- _The problem_: Check every line below, and copy those that include "leafCount".

Collected data:

________________________________________

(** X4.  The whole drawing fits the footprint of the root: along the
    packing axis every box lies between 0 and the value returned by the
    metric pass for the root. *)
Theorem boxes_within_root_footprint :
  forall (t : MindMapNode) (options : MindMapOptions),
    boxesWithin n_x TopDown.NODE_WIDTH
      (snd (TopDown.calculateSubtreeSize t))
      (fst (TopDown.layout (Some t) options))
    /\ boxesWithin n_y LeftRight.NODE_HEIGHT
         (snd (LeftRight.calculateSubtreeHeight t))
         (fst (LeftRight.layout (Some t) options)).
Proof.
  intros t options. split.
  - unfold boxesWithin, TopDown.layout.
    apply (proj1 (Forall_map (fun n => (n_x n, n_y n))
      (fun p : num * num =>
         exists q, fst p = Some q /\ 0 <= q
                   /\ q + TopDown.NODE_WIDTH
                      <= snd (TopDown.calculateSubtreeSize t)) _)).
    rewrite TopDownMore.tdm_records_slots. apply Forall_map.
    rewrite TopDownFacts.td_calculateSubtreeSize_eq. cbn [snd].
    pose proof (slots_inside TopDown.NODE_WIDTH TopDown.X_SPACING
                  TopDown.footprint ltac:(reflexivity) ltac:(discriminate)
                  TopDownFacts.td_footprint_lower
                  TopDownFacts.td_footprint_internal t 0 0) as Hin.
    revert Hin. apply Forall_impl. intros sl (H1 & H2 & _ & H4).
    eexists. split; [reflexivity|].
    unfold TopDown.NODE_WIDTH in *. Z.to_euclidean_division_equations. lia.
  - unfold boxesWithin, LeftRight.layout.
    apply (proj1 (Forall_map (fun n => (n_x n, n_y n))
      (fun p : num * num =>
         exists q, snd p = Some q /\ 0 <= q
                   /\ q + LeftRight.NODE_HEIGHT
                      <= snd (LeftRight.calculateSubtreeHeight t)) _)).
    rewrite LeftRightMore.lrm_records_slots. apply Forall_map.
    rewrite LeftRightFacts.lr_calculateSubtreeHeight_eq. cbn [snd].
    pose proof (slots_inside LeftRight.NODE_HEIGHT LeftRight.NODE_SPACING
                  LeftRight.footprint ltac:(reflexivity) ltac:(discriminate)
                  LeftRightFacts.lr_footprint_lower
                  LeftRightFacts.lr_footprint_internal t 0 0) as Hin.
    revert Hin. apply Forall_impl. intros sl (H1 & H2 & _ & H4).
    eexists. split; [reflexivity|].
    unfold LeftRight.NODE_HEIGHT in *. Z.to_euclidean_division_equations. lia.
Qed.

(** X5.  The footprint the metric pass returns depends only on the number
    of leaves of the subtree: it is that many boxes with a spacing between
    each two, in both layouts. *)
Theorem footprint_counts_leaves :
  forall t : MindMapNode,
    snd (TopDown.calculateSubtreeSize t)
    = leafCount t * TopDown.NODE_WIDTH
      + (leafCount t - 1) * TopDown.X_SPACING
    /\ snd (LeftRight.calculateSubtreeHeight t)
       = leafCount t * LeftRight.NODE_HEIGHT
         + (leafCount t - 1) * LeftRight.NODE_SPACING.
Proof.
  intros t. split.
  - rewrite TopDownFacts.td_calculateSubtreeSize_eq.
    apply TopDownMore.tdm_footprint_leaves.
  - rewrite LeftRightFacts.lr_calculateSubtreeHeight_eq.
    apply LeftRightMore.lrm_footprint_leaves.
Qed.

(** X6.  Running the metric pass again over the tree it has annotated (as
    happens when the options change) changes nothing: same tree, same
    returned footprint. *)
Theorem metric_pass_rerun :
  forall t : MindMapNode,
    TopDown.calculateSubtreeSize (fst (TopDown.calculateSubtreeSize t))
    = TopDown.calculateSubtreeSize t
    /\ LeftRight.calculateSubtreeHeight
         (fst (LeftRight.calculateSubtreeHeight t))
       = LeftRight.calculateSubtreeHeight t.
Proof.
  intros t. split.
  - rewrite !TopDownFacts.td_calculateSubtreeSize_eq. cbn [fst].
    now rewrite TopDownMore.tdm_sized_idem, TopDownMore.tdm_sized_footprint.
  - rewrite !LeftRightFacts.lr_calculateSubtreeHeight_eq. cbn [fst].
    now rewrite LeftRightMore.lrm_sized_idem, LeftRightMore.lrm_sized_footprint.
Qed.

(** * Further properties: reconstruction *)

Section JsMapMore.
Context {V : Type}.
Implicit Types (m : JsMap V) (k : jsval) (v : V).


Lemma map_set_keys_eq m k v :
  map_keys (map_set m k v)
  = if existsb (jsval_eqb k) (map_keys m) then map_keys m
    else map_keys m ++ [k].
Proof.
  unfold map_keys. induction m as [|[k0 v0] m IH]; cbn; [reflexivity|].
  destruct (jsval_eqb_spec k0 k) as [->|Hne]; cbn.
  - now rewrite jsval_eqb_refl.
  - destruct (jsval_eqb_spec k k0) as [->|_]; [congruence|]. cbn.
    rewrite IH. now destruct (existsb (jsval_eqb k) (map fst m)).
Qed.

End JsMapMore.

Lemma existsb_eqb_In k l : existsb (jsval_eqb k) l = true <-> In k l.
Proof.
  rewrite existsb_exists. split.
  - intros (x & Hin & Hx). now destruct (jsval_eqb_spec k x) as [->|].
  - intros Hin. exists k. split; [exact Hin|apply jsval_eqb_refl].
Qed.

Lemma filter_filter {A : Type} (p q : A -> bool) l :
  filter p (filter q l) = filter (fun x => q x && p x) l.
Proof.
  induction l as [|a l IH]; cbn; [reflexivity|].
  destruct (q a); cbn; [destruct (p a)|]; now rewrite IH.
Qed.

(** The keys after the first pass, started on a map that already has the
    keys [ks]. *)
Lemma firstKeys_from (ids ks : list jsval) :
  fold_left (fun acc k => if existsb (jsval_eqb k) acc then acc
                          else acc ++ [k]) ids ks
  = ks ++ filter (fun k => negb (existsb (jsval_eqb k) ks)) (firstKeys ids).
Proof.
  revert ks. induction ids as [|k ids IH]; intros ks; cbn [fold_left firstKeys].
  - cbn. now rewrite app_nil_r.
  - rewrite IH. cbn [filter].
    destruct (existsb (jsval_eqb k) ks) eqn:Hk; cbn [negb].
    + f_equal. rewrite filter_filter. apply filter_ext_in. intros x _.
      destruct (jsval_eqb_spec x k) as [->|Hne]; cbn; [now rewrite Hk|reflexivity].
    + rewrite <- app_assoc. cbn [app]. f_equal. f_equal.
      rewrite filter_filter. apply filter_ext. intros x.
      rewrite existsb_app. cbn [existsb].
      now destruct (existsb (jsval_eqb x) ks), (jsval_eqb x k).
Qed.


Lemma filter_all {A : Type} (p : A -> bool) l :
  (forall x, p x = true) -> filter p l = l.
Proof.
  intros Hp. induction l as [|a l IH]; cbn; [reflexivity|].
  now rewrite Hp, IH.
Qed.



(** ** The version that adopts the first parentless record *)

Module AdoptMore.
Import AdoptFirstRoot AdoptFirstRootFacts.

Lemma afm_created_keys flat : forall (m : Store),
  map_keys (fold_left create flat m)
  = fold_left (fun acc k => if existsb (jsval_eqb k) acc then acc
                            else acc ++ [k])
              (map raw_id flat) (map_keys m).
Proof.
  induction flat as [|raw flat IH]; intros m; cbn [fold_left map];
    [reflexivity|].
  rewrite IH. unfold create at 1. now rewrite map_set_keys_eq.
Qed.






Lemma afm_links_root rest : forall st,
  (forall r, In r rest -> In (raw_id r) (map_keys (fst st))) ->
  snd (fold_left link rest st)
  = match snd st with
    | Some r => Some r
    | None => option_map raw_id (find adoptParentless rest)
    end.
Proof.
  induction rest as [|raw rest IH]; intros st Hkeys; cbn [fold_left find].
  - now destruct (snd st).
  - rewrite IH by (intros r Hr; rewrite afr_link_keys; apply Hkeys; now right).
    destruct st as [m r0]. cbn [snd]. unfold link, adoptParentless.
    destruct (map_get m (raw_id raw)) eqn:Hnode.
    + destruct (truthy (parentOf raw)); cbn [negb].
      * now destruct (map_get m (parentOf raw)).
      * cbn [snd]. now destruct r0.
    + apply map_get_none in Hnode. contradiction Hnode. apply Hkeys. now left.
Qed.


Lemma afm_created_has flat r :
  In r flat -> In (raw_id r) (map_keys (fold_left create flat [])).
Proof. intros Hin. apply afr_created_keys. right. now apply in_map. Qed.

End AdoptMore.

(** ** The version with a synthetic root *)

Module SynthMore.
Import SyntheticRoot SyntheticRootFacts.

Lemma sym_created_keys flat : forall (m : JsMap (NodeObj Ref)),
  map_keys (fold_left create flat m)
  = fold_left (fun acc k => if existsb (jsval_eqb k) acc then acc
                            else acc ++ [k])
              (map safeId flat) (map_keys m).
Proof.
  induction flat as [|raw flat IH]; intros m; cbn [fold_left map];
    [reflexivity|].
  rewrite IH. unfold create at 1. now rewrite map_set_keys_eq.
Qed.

________________________________________

- _Response box_:
    = leafCount t * TopDown.NODE_WIDTH
      + (leafCount t - 1) * TopDown.X_SPACING
       = leafCount t * LeftRight.NODE_HEIGHT
         + (leafCount t - 1) * LeftRight.NODE_SPACING.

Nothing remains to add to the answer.